Runners are divided into two divisions: the aided and unaided, or ‘crewed’ and ‘uncrewed.’
Aided runners have a crew with them, including a vehicle, which provides food and water, while the unaided runners rely only on what they can find and purchase along the way.
Burke was an unaided runner.
‘I wanted to try it,’ she said. ‘It was a really good test.’
Burke attempted the race last year but said she didn’t make it very far. She was, however, one of 13 participants who finished in the official 10-day time limit last month.
Burke said one contestant, a 74-year old, completed the race in 13 days. The winner, Dan Fox of Seattle, finished in a little more than five days. Burke’s time was eight days, 13 hours, 13 minutes and 36 seconds. The most she traveled in one day was 45 miles in 17-1/2 hours.
‘It was a struggle,’ she said.
The course record is held by Dewayne Satterfield, a mathematician at Redstone Arsenal in Huntsville, Ala. In 2009, he completed the trek in three days and 17 hours.
The ultimate, overall winner is dubbed the ‘King of the Road’ for the year.
Burke had extra motivation this year: she carried her father’s ashes with her after he passed away in February.
‘He wanted his ashes spread at Fort Benning; I got as close as I could,’ she said.
For practice leading up to the race, Burke would run from her home outside of Corydon to her workplace in Brandenburg (KORT Physical Therapy), a 12-and-1/2-mile trip.

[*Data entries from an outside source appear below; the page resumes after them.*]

(** * py-radiosity: patch refinement, form factors and the radiosity solver

    A shallow embedding of the three computational cells of
    [Radiosity.ipynb]:

    - the refiner ([project_triangle_2D], [splitViaDelaunay],
      [subdivide_triangles], [refine_scene] and the material extraction);
    - the form-factor cell (the loop that fills [F]);
    - the radiosity loop ([B = E + rho * (F_sparse @ B)]);

    and of the arrays around them: the vertex and face arrays the meshes
    are built from, and the rows [create_ply_with_vertex_color] and
    [create_ply_with_face_color] write.

    Numbers.  The notebook computes in binary64; here every float is a real
    number ([R]), so [sqrt], [/], [np.pi] are exact and no rounding (also
    none to [float32] in the extraction), overflow or NaN occurs.  Division
    of a numpy array by [0.] (which yields [nan]/[inf] and a warning, never
    an exception) is [x / 0 = 0] in [R]; division of two Python floats raises
    [ZeroDivisionError] and is modelled as such.  The two places where numpy
    would produce NaN agree with the model in what the program does next:
    coincident centroids give a direction that fails [cos > epsilon] both as
    NaN and as [0] (as [epsilon >= 0]), and a triangle of zero area gives
    projected points on which the triangulation raises, NaN or collinear.

    Rounding is kept in one place.  The occlusion test of the form-factor
    cell, [hit_dists < expected_dists - epsilon], compares two numbers that
    are equal in real arithmetic whenever the ray reaches its target patch
    (the ray starts [epsilon] along the way, the margin is [epsilon]), so
    rounding alone decides it there.  Its two sides are therefore the
    numbers binary64 arithmetic computes, section variables as well; the
    module [Binary64] evaluates them with the kernel's binary64 floats at one
    scene.

    External libraries.  [scipy.spatial.Delaunay], the iteration order of a
    Python [set], [trimesh]'s [fix_normals], the ray intersector and
    [np.unique] are not code of the repository: they are section variables,
    and what a theorem needs from them is a stated hypothesis. *)

From Stdlib Require Import Reals List ZArith Lra Lia Bool Permutation.
From Stdlib Require String Floats.
Import ListNotations.
Open Scope R_scope.

(* ================================================================= *)
(** * Part I: the program *)
(* ================================================================= *)

(** ** Arrays *)

Abbreviation vec := (list R).
Abbreviation matrix := (list (list R)).

Fixpoint map2 {A B C : Type} (f : A -> B -> C) (l : list A) (l' : list B) : list C :=
  match l, l' with
  | a :: t, b :: t' => f a b :: map2 f t t'
  | _, _ => []
  end.

Definition Rsum (l : list R) : R := fold_right Rplus 0 l.

(** [a[idx]] for an index array. *)
Definition take {A : Type} (idx : list nat) (a : list A) (d : A) : list A :=
  map (fun j => nth j a d) idx.

(** [a[mask]] for a boolean mask. *)
Definition mask_select {A : Type} (mask : list bool) (a : list A) : list A :=
  map snd (filter fst (combine mask a)).

(** [row[j] = x]; an index out of range raises in numpy and is left alone
    here (the callers below only write indices of [range(N)]). *)
Fixpoint set_nth (row : list R) (j : nat) (x : R) : list R :=
  match row, j with
  | [], _ => []
  | _ :: t, O => x :: t
  | a :: t, S k => a :: set_nth t k x
  end.

(** [row[idx] = vals] *)
Definition assign (row : list R) (idx : list nat) (vals : list R) : list R :=
  fold_left (fun r jv => set_nth r (fst jv) (snd jv)) (combine idx vals) row.

Definition Rltb (x y : R) : bool := if Rlt_dec x y then true else false.

(** [np.clip(x, lo, hi)] *)
Definition clip (x lo hi : R) : R := Rmin (Rmax x lo) hi.

(** ** Vectors of R^3 *)

Record V3 : Type := mkV3 { vx : R; vy : R; vz : R }.

Definition v3zero : V3 := mkV3 0 0 0.
Definition v3add (a b : V3) : V3 := mkV3 (vx a + vx b) (vy a + vy b) (vz a + vz b).
Definition v3sub (a b : V3) : V3 := mkV3 (vx a - vx b) (vy a - vy b) (vz a - vz b).
Definition v3scale (k : R) (a : V3) : V3 := mkV3 (k * vx a) (k * vy a) (k * vz a).
Definition v3div (a : V3) (k : R) : V3 := mkV3 (vx a / k) (vy a / k) (vz a / k).
Definition dot (a b : V3) : R := vx a * vx b + vy a * vy b + vz a * vz b.
Definition cross (a b : V3) : V3 :=
  mkV3 (vy a * vz b - vz a * vy b) (vz a * vx b - vx a * vz b) (vx a * vy b - vy a * vx b).
Definition norm (a : V3) : R := sqrt (dot a a).
Definition v3min (a b : V3) : V3 := mkV3 (Rmin (vx a) (vx b)) (Rmin (vy a) (vy b)) (Rmin (vz a) (vz b)).
Definition v3max (a b : V3) : V3 := mkV3 (Rmax (vx a) (vx b)) (Rmax (vy a) (vy b)) (Rmax (vz a) (vz b)).

(** ** Exceptions

    [QhullError] stands for whatever [scipy.spatial.Delaunay] raises. *)

Inductive exn : Type :=
| QhullError | ZeroDivisionError | IndexError | RecursionError
| AttributeError | ValueError.

Inductive result (A : Type) : Type :=
| Returned (a : A)
| Raised (e : exn).
Arguments Returned {A} a.
Arguments Raised {A} e.

(* ----------------------------------------------------------------- *)
(** ** The radiosity loop (last code cell) *)

Module Solver.

(** [np.zeros_like(E)] *)
Definition zeros_like (E : matrix) : matrix := map (map (fun _ => 0)) E.

(** [B.shape[1]] *)
Definition ncols (B : matrix) : nat := length (hd [] B).

Definition is_nonzero (x : R) : bool := if Req_dec_T x 0 then false else true.

(** One row of a compressed-sparse-row matrix: the stored entries, each a
    column index with its value. *)
Definition csr_row := list (nat * R).

(** [csr_matrix(F)]: the non-zero entries of every row of the dense [F]. *)
Definition csr_matrix (F : matrix) : list csr_row :=
  map (fun row => filter (fun jv => is_nonzero (snd jv))
                         (combine (seq 0 (length row)) row)) F.

Definition vadd (a b : vec) : vec := map2 Rplus a b.
Definition vscale (k : R) (a : vec) : vec := map (Rmult k) a.

(** Row [i] of [F_sparse @ B]: the stored entries of row [i] accumulate
    [v * B[j]] into a zero row of [B.shape[1]] channels. *)
Definition csr_row_dot (r : csr_row) (B : matrix) : vec :=
  fold_left (fun acc jv => vadd acc (vscale (snd jv) (nth (fst jv) B [])))
            r (repeat 0 (ncols B)).
(** * libzsync-go: a shallow embedding of the planner, scanner and range source

    The development follows the Go sources:
    - [chunksmapper/chunksmapper.go]  (module [ChunksMapper])
    - the [zsync] package             (module [ZSync])
    - [sources/http_file_source.go]   (module [HttpSource])

    Go's [int64] values are integers of [Z] kept in the signed 64-bit range;
    every arithmetic operation of the source is written with its wrap-around
    ([Int64.add], [Int64.sub], [Int64.mul]).  Maps are [gmap]s, channels are
    the lists of what was sent on them, and a function that can panic
    returns an [outcome]. *)

From Stdlib Require Import ZArith Lia List Bool Ascii String DecimalString.
From Stdlib.Strings Require Import Byte.
From stdpp Require Import base option list sorting gmap strings.

Local Open Scope Z_scope.

(* ===================================================================== *)
(** ** Signed 64-bit integers *)
(* ===================================================================== *)

Module Int64.

Definition min_int : Z := - 2 ^ 63.
Definition max_int : Z := 2 ^ 63 - 1.

(** Two's complement wrap-around of a mathematical integer. *)
Definition wrap (z : Z) : Z := (z + 2 ^ 63) mod 2 ^ 64 - 2 ^ 63.

Definition in_range (z : Z) : Prop := min_int <= z <= max_int.

Definition add (a b : Z) : Z := wrap (a + b).
Definition sub (a b : Z) : Z := wrap (a - b).
Definition mul (a b : Z) : Z := wrap (a * b).

(** Go's [/] on integers truncates toward zero and panics on a zero
    divisor. *)
Definition div (a b : Z) : option Z :=
  if b =? 0 then None else Some (wrap (Z.quot a b)).

End Int64.

(* ===================================================================== *)
(** ** chunks.ChunkInfo *)
(* ===================================================================== *)

(** The [chunks] package declares [ChunkInfo]; the fields below are the ones
    the sources read and write.  [Source] is an [io.ReadSeeker] that every
    producer in these files leaves [nil]. *)
Record ChunkInfo : Type := mkChunkInfo {
  Size : Z;
  Source : option nat;
  SourceOffset : Z;
  TargetOffset : Z;
}.

Definition with_Size (c : ChunkInfo) (s : Z) : ChunkInfo :=
  {| Size := s; Source := Source c;
     SourceOffset := SourceOffset c; TargetOffset := TargetOffset c |}.

(** One past the last target byte of a chunk. *)
Definition TargetEnd (c : ChunkInfo) : Z := TargetOffset c + Size c.

(** One past the last source byte of a chunk. *)
Definition SourceEnd (c : ChunkInfo) : Z := SourceOffset c + Size c.

(* ===================================================================== *)
(** ** chunksmapper.ChunksMapper *)
(* ===================================================================== *)

Module ChunksMapper.

Record t : Type := mk {
  fileSize : Z;
  chunksMap : gmap Z ChunkInfo;
}.

Definition NewFileChunksMapper (fileSize : Z) : t :=
  {| fileSize := fileSize; chunksMap := ∅ |}.

Definition Add (mapper : t) (chunk : ChunkInfo) : t :=
  {| fileSize := fileSize mapper;
     chunksMap := <[TargetOffset chunk := chunk]> (chunksMap mapper) |}.

(** The channel is drained in order; each received chunk is [Add]ed. *)
Definition FillChunksMap (mapper : t) (chunkChannel : list ChunkInfo) : t :=
  fold_left Add chunkChannel mapper.

(** [sort.SliceStable] with the comparison
    [chunkList[i].TargetOffset < chunkList[j].TargetOffset]: a stable
    insertion sort that only ever asks the source's [less]. *)
Definition less (a b : ChunkInfo) : bool := TargetOffset a <? TargetOffset b.

Fixpoint insert_stable (x : ChunkInfo) (l : list ChunkInfo) : list ChunkInfo :=
  match l with
  | [] => [x]
  | y :: l' => if less y x then y :: insert_stable x l' else x :: y :: l'
  end.

Definition SliceStable (l : list ChunkInfo) : list ChunkInfo :=
  foldr insert_stable [] l.

(** [GetMappedChunks] for a given iteration order of the map (Go leaves
    the order of [range] over a map unspecified). *)
Definition GetMappedChunksFrom (order : list ChunkInfo) : list ChunkInfo :=
  SliceStable order.

Definition GetMappedChunks (mapper : t) : list ChunkInfo :=
  GetMappedChunksFrom (snd <$> map_to_list (chunksMap mapper)).

Definition missing (pastChunkEnd upto : Z) : ChunkInfo :=
  {| Size := Int64.sub upto pastChunkEnd; Source := None;
     SourceOffset := pastChunkEnd; TargetOffset := pastChunkEnd |}.

(** The [for _, c := range chunkList] loop of [GetMissingChunks], with
    [pastChunkEnd] threaded through and the final comparison against
    [fileSize] at the end of the list. *)
Fixpoint missing_loop (fileSize pastChunkEnd : Z) (chunkList : list ChunkInfo)
  : list ChunkInfo :=
  match chunkList with
  | [] =>
      if negb (pastChunkEnd =? fileSize)
      then [missing pastChunkEnd fileSize] else []
  | c :: rest =>
      (if negb (pastChunkEnd =? TargetOffset c)
       then [missing pastChunkEnd (TargetOffset c)] else [])
      ++ missing_loop fileSize (Int64.add (TargetOffset c) (Size c)) rest
  end.

Definition GetMissingChunksFrom (fileSize : Z) (chunkList : list ChunkInfo)
  : list ChunkInfo :=
  missing_loop fileSize 0 chunkList.

Definition GetMissingChunks (mapper : t) : list ChunkInfo :=
  GetMissingChunksFrom (fileSize mapper) (GetMappedChunks mapper).

(** *** OptimizeChunks *)

(** [skipList := make(map[int]bool)]; reading a missing key gives [false]. *)
Definition skipped (skipList : gmap nat bool) (i : nat) : bool :=
  default false (skipList !! i).

(** State of the inner [for n := i; ...] loop: the running [end], the
    local copy [chunk] and the shared [skipList]. *)
Definition inner_state : Type := (Z * ChunkInfo * gmap nat bool)%type.

Definition inner_body (chunkList : list ChunkInfo) (minGap : Z)
    (st : inner_state) (n : nat) : inner_state :=
  let '(end_, chunk, skipList) := st in
  if skipped skipList n then st
  else
    match chunkList !! n with
    | None => st
    | Some nextChunk =>
        let nextEnd := Int64.add (SourceOffset nextChunk) (Size nextChunk) in
        if Int64.add end_ minGap >? SourceOffset nextChunk then
          let end' := nextEnd in
          (end', with_Size chunk (Int64.sub end' (SourceOffset chunk)),
           <[n := true]> skipList)
        else st
    end.

(** [for n := i; n < len(chunkList); n++], entered at index [n]. *)
Definition inner_loop (chunkList : list ChunkInfo) (minGap : Z) (n : nat)
    (st : inner_state) : inner_state :=
  fold_left (inner_body chunkList minGap)
            (seq n (length chunkList - n)) st.

(** State of the outer loop: [chunkListOut] and [skipList]. *)
Definition outer_state : Type := (list ChunkInfo * gmap nat bool)%type.

Definition outer_body (chunkList : list ChunkInfo) (minGap : Z)
    (st : outer_state) (i : nat) : outer_state :=
  let '(chunkListOut, skipList) := st in
  if skipped skipList i then st
  else
    match chunkList !! i with
    | None => st
    | Some chunk =>
        let end_ := Int64.add (SourceOffset chunk) (Size chunk) in
        let '(_, chunk', skipList') :=
          inner_loop chunkList minGap i (end_, chunk, skipList) in
        (chunkListOut ++ [chunk'], skipList')
    end.

(** [for i := ...; i < len(chunkList); i++], entered at index [i]. *)
Definition outer_loop (chunkList : list ChunkInfo) (minGap : Z) (i : nat)
    (st : outer_state) : outer_state :=
  fold_left (outer_body chunkList minGap)
            (seq i (length chunkList - i)) st.

Definition OptimizeChunks (chunkList : list ChunkInfo) (minGap : Z)
  : list ChunkInfo :=
  fst (outer_loop chunkList minGap 0 ([], ∅)).

(** *** The plan: reuse chunks and fetch chunks in one list *)

(** Merge of two lists that are each ascending by [TargetOffset]. *)
Fixpoint merge_by_target (xs : list ChunkInfo)
  : list ChunkInfo -> list ChunkInfo :=
  fix go (ys : list ChunkInfo) : list ChunkInfo :=
    match xs, ys with
    | [], _ => ys
    | _, [] => xs
    | x :: xs', y :: ys' =>
        if TargetOffset x <=? TargetOffset y
        then x :: merge_by_target xs' ys
        else y :: go ys'
    end.

Definition PlannedChunks (mapper : t) : list ChunkInfo :=
  merge_by_target (GetMappedChunks mapper) (GetMissingChunks mapper).

(** [l] tiles [[a, b)]: consecutive chunks of positive size, each starting
    where the previous one ends. *)
Fixpoint tiles (a : Z) (l : list ChunkInfo) (b : Z) : Prop :=
  match l with
  | [] => a = b
  | c :: l' => TargetOffset c = a /\ 0 < Size c /\ tiles (TargetEnd c) l' b
  end.

(** A target byte [x] lies in chunk [c]. *)
Definition covers (c : ChunkInfo) (x : Z) : Prop :=
  TargetOffset c <= x < TargetEnd c.

Definition disjoint (c d : ChunkInfo) : Prop :=
  TargetEnd c <= TargetOffset d \/ TargetEnd d <= TargetOffset c.
(** * Callibella: the interactive document model and its derived views

    A shallow embedding of the document/span model of the Callibella client
    (bokaTypes.ts, registers.ts), of the algorithms that views and the
    application shell run over it (CompilerView.tsx, PracticeView,
    ReviewView.tsx, App) and of the mock translation driver
    (mockTranslation.ts).

    Conventions of the embedding.
    - JavaScript strings are byte strings ([string]); a literal such as the
      ellipsis is its UTF-8 encoding.  Concatenation and equality on strings
      are insensitive to the encoding.
    - A [Record<string, T>] used as a dictionary is a [gmap string T]; own
      enumerable keys only (the documents come from JSON or from object
      literals, span identities are generated identifiers).
    - A [number] used as an array index is a [Z]; indexing an array outside
      [0 .. length-1] gives [undefined], here [None].
    - [T | null], [T | undefined] and optional fields are [option T].
    - White space is the ASCII part of what [trim] and [\s] accept.
    - [String.prototype.localeCompare] is a parameter of the card order, and
      [Array.prototype.sort] is the stable sort.
    - Timers expire in the order of their delays, the earlier registered one
      first among equal delays; a callback runs to completion. *)

From Stdlib Require Import ZArith Lia.
From stdpp Require Import gmap strings pretty list fin_maps sorting.

Local Open Scope string_scope.
Local Open Scope list_scope.

(** ** Registers (registers.ts) *)

Inductive RegisterId : Type :=
  | formal | literary | neutral | casual | colloquial | vulgar.

#[global] Instance RegisterId_eq_dec : EqDecision RegisterId.
Proof. solve_decision. Defined.

(** ** Documents (bokaTypes.ts) *)

Record Variant : Type := mkVariant {
  v_id : string;
  v_register : RegisterId;
  v_text : string;
  v_note : option string;
  v_difficulty : option Z
}.

Record Span : Type := mkSpan {
  span_id : string;
  sourceText : string;
  variants : list Variant;
  activeVariantIndex : Z
}.

Inductive DocToken : Type :=
  | TokText (value : string)
  | TokSpan (spanId : string).

Record InteractiveDoc : Type := mkDoc {
  tokens : list DocToken;
  spans : gmap string Span
}.

#[global] Instance Variant_eq_dec : EqDecision Variant.
Proof. solve_decision. Defined.
#[global] Instance Span_eq_dec : EqDecision Span.
Proof. solve_decision. Defined.
#[global] Instance DocToken_eq_dec : EqDecision DocToken.
Proof. solve_decision. Defined.

(** [arr[i]] for a JavaScript number [i] holding an integer. *)
Definition js_index {A : Type} (arr : list A) (i : Z) : option A :=
  if (i <? 0)%Z then None else arr !! Z.to_nat i.

(** The two-character string of two line feeds, the block separator. *)
Definition LF : Ascii.ascii := Ascii.ascii_of_nat 10.
Definition block_separator : string := String LF (String LF EmptyString).

(** The placeholders: U+2026 in the compiler and review views, three full
    stops in the practice view, four underscores for a masked span. *)
Definition ellipsis : string := "…".
Definition three_dots : string := "...".
Definition blank_marker : string := "____".

(** ** Block segmentation

    The loop of [docBlocks] in CompilerView.tsx; the same loop is written out
    again in [PracticeView.phrases] and in [ReviewView.buildMaskedContext]. *)

(** [tok.type === 'text' && tok.value === '\n\n'] *)
Definition is_separator (tok : DocToken) : bool :=
  match tok with
  | TokText value => bool_decide (value = block_separator)
  | TokSpan _ => false
  end.

(** One iteration of [for (const tok of doc.tokens)], on the loop state
    [(blocks, cur)]. *)
Definition block_step (st : list (list DocToken) * list DocToken) (tok : DocToken)
  : list (list DocToken) * list DocToken :=
  if is_separator tok then (st.1 ++ [st.2], []) else (st.1, st.2 ++ [tok]).

(** The loop followed by the final [blocks.push(cur)]. *)
Definition split_blocks (toks : list DocToken) : list (list DocToken) :=
  let st := fold_left block_step toks ([], []) in st.1 ++ [st.2].

(** [docBlocks]: no block at all while there is no document. *)
Definition docBlocks (doc : option InteractiveDoc) : list (list DocToken) :=
  match doc with
  | None => []
  | Some d => split_blocks (tokens d)
  end.

(** Number of separator tokens of a sequence. *)
Definition separator_count (toks : list DocToken) : nat :=
  length (filter (λ tok, is_separator tok = true) toks).

(** Blocks glued back together with one separator token between neighbours. *)
Fixpoint rejoin (blocks : list (list DocToken)) : list DocToken :=
  match blocks with
  | [] => []
  | [b] => b
  | b :: rest => b ++ TokText block_separator :: rejoin rest
  end.

(** The loop read from the front: what remains to be produced when [cur] is
    the block under construction. *)
Fixpoint blocks_from (cur : list DocToken) (toks : list DocToken)
  : list (list DocToken) :=
  match toks with
  | [] => [cur]
  | tok :: rest =>
      if is_separator tok then cur :: blocks_from [] rest
      else blocks_from (cur ++ [tok]) rest
  end.

(** ** Rendering a block under a register (CompilerView.tsx) *)

(** [arr.find(p)] and [arr.findIndex(p)]. *)
Definition array_find {A : Type} (p : A → bool) (arr : list A) : option A :=
  snd <$> list_find (λ x, p x = true) arr.

Definition array_findIndex {A : Type} (p : A → bool) (arr : list A) : Z :=
  match list_find (λ x, p x = true) arr with
  | Some (i, _) => Z.of_nat i
  | None => (-1)%Z
  end.

(** [a ?? b] on possibly undefined values. *)
Definition nullish {A : Type} (a b : option A) : option A :=
  match a with
  | Some x => Some x
  | None => b
  end.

The hardest weather battle wasn’t the heat, she said, but, instead, was the rain that fell for two days.
‘I had to buy six extra pairs of socks,’ she said. ‘And I wore flip-flops during the rain.’
She also said she had difficulty making herself eat during the race but she knew she had to even if she didn’t feel like it.
Burke said she made some really good friends while competing in the race and in the racing community in general.
The Burkes have lived in Corydon for nearly three years.
‘We love it,’ she said.
She said they often hike into town and get ice cream at Shireman’s.